What to do
Lines in the records below that contain the word "encoder" must each be copied.

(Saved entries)
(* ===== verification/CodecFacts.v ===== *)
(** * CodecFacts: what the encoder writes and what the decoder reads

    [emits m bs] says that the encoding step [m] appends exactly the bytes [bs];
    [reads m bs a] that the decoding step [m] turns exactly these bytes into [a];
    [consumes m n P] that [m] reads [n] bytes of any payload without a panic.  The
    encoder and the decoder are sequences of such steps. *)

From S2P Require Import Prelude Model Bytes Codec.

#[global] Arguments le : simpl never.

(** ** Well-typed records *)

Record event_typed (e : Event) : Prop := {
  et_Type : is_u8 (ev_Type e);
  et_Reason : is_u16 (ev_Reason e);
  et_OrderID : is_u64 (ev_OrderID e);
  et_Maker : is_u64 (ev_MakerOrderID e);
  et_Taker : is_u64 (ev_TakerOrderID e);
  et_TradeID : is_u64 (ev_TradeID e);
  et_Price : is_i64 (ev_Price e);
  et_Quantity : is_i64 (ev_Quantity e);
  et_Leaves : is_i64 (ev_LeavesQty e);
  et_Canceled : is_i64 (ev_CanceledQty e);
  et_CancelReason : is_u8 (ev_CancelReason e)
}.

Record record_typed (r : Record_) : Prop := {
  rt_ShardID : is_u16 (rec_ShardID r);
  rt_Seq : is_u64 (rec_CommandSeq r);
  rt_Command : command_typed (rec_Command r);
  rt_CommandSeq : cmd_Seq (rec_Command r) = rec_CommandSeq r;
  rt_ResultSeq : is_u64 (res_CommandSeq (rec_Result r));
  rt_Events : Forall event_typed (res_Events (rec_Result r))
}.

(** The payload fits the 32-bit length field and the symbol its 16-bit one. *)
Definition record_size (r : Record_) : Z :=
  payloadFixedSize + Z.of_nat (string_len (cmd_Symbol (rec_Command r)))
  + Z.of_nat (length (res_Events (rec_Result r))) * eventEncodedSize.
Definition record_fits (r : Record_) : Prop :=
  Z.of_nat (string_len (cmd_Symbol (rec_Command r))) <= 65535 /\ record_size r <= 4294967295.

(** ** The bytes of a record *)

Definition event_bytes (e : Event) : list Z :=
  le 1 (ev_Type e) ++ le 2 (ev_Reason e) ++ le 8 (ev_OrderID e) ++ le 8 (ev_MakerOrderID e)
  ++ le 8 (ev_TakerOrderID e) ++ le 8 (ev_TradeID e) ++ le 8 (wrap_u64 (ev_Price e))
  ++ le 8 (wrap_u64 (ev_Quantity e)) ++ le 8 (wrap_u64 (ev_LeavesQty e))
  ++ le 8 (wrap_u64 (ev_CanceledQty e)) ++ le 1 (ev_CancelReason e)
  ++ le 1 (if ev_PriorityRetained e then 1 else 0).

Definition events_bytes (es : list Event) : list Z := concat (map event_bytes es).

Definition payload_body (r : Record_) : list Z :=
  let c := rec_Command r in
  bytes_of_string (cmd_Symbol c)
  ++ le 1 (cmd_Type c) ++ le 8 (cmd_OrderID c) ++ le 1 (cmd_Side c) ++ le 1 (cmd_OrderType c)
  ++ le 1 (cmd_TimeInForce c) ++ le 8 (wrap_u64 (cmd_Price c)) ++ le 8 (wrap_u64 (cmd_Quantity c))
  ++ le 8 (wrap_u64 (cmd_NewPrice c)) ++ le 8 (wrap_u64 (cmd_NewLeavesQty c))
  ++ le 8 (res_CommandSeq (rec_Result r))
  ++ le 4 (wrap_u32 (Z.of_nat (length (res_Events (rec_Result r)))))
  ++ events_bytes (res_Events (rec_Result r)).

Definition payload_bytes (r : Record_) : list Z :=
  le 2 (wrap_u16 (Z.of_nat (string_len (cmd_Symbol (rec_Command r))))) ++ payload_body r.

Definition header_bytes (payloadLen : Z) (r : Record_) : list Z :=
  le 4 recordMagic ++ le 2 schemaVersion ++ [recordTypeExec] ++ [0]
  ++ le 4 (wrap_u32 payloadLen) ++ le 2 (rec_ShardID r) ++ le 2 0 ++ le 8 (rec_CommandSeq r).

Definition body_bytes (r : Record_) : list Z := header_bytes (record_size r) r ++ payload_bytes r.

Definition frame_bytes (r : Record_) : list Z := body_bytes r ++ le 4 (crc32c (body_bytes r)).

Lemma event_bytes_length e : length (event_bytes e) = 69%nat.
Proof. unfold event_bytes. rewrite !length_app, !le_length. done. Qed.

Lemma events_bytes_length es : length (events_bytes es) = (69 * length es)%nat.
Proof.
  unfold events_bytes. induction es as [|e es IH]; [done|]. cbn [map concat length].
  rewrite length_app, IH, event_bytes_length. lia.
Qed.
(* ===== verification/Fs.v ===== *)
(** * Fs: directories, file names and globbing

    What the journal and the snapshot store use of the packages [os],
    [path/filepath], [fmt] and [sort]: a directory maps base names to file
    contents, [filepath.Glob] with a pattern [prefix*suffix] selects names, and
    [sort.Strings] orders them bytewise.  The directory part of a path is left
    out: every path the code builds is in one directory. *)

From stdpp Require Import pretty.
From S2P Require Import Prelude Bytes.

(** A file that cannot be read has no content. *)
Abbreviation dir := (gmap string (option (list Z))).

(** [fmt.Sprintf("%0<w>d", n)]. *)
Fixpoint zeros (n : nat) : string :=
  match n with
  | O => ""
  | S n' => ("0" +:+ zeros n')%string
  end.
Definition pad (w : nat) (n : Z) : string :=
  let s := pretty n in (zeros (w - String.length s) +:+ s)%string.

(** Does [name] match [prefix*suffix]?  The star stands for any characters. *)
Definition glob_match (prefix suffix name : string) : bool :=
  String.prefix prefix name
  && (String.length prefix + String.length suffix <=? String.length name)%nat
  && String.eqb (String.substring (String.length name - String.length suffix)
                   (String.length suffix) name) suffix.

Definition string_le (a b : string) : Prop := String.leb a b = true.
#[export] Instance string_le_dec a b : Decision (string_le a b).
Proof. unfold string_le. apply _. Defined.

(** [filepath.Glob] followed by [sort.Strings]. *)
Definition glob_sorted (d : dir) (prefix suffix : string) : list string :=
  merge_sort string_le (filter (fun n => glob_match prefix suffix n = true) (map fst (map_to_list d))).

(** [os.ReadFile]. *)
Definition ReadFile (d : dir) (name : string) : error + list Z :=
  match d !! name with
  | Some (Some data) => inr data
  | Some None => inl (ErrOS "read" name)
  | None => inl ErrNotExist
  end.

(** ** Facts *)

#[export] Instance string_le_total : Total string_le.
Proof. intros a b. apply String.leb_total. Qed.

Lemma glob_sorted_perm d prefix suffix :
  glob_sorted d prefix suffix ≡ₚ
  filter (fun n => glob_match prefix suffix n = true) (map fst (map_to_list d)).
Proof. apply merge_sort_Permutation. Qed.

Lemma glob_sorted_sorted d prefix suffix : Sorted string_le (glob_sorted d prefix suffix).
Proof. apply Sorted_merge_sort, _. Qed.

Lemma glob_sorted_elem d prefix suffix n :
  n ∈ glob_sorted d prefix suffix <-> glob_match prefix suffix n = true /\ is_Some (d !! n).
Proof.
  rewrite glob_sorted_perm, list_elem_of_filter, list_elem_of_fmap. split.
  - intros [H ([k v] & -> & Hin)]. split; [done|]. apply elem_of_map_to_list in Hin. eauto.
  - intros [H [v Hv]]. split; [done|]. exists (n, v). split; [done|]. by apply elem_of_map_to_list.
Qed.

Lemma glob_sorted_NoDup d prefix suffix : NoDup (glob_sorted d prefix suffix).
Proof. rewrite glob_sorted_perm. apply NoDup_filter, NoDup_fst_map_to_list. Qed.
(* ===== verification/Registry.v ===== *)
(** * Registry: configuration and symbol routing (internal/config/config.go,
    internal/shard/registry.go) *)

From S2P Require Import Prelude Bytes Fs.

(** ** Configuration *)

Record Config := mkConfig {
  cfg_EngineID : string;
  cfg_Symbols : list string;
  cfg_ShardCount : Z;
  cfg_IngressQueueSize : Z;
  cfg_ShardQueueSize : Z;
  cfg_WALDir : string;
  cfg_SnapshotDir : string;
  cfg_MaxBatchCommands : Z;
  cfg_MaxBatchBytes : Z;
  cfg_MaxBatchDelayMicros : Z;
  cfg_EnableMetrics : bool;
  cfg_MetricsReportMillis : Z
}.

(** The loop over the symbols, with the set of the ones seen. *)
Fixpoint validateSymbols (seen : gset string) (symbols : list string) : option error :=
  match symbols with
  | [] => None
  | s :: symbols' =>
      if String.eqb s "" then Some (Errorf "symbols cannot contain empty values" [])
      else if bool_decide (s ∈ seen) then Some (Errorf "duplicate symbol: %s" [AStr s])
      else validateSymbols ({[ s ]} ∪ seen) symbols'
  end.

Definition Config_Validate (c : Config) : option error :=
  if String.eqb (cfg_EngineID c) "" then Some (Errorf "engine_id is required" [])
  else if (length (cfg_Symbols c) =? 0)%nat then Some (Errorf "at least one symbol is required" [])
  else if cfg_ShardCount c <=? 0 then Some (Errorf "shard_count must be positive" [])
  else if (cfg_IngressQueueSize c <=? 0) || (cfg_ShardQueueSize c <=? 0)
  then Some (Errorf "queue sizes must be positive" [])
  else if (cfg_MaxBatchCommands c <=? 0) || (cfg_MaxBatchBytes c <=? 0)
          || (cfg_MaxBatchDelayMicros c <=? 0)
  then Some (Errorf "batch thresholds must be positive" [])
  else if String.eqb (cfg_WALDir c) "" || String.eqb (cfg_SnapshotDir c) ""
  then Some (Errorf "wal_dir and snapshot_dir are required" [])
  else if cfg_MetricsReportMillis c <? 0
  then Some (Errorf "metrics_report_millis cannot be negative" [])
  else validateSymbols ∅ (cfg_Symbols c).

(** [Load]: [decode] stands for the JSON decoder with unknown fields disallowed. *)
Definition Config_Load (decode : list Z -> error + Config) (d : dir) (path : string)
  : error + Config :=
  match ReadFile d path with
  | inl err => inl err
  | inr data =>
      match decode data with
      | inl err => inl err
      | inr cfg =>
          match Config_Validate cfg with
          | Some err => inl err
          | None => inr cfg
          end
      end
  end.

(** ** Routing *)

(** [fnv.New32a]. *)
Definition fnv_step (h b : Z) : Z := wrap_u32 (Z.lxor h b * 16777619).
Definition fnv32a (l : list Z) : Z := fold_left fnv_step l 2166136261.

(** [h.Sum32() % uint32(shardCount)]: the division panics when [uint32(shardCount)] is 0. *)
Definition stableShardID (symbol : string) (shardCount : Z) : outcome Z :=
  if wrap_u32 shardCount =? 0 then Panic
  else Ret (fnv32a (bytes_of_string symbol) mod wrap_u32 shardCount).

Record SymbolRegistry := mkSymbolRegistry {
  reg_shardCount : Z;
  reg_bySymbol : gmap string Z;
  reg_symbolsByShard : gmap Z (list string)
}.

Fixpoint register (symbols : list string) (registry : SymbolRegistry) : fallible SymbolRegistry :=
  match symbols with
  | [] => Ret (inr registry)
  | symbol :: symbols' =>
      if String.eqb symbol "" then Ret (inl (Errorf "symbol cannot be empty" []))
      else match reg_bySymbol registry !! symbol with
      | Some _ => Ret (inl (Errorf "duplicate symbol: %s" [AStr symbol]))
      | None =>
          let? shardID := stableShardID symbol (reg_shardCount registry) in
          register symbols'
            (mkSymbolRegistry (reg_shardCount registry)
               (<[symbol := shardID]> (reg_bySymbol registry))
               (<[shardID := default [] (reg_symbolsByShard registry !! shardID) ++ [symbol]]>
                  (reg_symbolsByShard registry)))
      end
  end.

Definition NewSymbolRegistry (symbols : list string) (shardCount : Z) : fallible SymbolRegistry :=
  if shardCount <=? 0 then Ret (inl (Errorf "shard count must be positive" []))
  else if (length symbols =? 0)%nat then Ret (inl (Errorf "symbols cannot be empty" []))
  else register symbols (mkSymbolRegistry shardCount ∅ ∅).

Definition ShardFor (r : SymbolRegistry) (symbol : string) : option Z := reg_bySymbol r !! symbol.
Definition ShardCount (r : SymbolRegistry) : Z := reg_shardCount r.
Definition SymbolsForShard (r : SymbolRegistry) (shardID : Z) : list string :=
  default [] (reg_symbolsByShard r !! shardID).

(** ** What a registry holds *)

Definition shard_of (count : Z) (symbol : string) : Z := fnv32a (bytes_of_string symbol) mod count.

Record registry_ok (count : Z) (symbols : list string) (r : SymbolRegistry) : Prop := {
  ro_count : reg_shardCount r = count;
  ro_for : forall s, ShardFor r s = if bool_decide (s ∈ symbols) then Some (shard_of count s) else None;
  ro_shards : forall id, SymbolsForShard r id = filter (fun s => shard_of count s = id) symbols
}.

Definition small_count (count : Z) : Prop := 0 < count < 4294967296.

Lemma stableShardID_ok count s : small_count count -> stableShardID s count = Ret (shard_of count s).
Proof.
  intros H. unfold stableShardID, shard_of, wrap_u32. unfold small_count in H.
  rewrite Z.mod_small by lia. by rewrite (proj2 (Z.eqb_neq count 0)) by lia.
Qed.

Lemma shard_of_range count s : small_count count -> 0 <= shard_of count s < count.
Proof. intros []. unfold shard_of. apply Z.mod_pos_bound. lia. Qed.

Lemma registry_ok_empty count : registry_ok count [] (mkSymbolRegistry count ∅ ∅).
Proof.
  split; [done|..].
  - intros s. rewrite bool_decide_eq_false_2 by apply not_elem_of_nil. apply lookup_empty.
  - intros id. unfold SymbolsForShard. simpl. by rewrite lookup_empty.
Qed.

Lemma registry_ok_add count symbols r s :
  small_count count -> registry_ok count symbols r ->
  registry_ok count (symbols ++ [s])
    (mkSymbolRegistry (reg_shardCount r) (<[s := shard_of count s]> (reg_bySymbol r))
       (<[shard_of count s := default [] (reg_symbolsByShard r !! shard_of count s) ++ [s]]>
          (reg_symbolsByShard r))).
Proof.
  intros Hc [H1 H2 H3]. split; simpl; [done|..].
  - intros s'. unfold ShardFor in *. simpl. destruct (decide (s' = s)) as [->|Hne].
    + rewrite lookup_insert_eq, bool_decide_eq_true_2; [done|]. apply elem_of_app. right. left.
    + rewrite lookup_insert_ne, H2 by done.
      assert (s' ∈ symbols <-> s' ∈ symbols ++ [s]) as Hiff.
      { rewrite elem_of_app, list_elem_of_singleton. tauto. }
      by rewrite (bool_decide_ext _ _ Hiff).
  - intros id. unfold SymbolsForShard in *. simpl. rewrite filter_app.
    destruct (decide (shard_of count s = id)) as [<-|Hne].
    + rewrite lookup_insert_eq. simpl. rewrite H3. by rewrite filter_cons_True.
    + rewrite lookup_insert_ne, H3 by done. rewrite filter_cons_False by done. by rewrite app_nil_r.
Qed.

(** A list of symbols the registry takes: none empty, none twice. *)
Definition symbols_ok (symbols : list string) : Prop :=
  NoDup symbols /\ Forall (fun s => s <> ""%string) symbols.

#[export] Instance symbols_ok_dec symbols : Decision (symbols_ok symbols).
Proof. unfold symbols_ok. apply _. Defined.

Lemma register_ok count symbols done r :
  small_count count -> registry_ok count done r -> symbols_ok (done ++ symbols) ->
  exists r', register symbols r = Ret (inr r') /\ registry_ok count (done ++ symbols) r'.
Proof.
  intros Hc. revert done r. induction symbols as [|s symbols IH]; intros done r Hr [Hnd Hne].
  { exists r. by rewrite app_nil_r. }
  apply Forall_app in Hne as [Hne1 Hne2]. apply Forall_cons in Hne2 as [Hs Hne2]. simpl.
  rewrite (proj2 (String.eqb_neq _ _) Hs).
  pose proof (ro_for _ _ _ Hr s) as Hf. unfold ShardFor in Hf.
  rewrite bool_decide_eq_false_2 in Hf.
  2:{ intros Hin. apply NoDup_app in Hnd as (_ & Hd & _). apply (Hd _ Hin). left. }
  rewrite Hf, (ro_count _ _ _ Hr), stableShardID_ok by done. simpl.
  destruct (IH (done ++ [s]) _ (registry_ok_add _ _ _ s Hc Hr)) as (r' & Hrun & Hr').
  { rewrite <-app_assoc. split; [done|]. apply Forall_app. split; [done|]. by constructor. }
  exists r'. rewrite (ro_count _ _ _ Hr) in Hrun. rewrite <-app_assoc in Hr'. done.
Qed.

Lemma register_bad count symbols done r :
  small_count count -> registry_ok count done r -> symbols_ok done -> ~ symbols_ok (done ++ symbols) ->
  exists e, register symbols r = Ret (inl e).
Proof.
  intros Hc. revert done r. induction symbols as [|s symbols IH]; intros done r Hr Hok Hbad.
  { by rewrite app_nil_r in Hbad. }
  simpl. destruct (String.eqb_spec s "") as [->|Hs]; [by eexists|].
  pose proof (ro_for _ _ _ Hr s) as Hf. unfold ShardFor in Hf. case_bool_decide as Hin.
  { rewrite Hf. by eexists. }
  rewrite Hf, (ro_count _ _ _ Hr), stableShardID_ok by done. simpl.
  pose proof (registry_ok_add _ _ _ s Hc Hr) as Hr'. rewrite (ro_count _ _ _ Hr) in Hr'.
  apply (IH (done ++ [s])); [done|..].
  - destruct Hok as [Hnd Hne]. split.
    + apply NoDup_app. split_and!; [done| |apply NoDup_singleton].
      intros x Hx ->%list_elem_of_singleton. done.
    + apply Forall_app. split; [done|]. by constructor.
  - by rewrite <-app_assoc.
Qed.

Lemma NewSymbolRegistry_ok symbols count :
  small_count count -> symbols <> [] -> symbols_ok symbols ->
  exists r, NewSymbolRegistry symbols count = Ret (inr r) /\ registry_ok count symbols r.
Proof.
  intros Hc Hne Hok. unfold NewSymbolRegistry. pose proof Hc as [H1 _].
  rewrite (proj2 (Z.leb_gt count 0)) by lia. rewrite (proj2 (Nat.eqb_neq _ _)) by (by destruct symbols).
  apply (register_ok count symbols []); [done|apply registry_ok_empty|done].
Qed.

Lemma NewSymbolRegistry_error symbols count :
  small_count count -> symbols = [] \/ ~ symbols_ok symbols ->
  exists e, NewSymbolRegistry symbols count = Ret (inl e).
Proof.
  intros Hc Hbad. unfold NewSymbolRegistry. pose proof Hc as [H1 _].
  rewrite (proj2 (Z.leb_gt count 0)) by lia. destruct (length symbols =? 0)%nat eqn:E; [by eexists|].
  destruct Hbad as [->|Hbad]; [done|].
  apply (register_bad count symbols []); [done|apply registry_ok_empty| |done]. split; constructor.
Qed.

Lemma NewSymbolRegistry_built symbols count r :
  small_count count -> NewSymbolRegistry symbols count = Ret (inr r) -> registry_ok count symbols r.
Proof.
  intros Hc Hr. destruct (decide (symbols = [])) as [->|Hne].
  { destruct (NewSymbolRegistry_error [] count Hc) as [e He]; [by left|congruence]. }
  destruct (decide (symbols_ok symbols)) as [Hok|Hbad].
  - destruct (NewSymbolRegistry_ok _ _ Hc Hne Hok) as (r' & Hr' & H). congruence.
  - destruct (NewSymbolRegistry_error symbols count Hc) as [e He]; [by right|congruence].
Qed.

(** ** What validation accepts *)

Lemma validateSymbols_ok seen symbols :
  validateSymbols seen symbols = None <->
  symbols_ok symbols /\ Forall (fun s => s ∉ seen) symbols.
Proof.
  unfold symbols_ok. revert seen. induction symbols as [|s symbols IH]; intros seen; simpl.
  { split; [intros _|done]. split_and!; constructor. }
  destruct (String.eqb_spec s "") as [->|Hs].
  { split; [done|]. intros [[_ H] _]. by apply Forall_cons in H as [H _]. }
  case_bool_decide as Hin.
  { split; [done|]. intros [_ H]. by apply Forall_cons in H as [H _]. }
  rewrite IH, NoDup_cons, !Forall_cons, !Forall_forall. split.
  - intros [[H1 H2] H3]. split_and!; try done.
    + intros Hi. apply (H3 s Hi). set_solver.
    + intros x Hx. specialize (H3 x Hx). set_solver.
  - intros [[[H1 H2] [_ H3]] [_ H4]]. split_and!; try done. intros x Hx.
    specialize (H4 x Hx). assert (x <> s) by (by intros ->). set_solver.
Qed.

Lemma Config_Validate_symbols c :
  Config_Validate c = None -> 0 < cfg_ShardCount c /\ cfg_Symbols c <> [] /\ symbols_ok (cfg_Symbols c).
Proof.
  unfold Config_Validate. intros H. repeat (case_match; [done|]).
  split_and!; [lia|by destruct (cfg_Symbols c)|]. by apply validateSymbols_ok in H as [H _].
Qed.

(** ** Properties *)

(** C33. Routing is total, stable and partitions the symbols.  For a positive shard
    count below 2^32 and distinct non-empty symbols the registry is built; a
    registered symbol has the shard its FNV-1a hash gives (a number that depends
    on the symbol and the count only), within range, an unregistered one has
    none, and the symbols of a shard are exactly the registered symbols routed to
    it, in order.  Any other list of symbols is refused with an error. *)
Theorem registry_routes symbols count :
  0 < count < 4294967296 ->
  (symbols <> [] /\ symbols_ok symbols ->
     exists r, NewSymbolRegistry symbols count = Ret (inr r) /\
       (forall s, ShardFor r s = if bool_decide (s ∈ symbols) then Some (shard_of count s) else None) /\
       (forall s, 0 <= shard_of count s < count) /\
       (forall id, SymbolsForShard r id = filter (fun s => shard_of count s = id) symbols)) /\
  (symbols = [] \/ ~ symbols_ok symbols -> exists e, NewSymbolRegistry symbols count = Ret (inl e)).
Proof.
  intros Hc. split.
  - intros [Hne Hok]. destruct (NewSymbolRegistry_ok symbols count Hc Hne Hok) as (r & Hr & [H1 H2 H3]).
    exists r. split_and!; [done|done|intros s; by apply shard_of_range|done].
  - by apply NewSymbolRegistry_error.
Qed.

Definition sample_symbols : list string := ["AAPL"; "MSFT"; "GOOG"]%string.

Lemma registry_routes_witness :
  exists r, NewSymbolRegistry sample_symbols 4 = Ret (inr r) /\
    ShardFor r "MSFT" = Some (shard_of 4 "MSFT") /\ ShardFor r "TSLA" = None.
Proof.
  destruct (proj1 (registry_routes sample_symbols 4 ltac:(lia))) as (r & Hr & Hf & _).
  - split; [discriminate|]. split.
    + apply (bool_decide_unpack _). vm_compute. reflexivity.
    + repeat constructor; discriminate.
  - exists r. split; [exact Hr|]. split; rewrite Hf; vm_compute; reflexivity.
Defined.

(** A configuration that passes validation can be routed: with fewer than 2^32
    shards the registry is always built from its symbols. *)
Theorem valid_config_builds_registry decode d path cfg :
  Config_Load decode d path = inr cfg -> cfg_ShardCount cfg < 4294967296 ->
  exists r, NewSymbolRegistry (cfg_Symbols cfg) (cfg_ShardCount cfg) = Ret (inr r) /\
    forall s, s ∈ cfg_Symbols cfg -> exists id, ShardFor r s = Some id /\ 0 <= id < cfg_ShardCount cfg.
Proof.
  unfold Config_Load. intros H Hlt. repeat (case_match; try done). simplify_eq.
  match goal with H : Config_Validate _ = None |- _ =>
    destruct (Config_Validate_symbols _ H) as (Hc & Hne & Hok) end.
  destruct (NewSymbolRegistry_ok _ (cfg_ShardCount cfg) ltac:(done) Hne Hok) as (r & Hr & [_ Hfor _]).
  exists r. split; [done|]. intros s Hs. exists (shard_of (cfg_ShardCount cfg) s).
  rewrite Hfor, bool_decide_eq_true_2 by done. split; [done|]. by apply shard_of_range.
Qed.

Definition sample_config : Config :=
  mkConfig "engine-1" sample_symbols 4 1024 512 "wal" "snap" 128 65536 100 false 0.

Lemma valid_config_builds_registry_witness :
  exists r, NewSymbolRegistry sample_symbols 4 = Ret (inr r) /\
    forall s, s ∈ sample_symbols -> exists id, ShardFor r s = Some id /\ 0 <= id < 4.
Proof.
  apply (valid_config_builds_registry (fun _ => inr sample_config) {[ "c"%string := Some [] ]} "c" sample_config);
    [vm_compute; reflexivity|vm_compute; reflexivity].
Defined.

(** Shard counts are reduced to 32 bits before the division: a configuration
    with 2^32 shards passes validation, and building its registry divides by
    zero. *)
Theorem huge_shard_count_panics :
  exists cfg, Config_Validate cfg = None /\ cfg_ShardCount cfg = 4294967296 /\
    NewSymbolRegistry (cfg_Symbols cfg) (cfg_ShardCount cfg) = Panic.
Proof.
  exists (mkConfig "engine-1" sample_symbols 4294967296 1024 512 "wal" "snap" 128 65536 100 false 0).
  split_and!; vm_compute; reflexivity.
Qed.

Answer to this exercise
(** * CodecFacts: what the encoder writes and what the decoder reads
    encoder and the decoder are sequences of such steps. *)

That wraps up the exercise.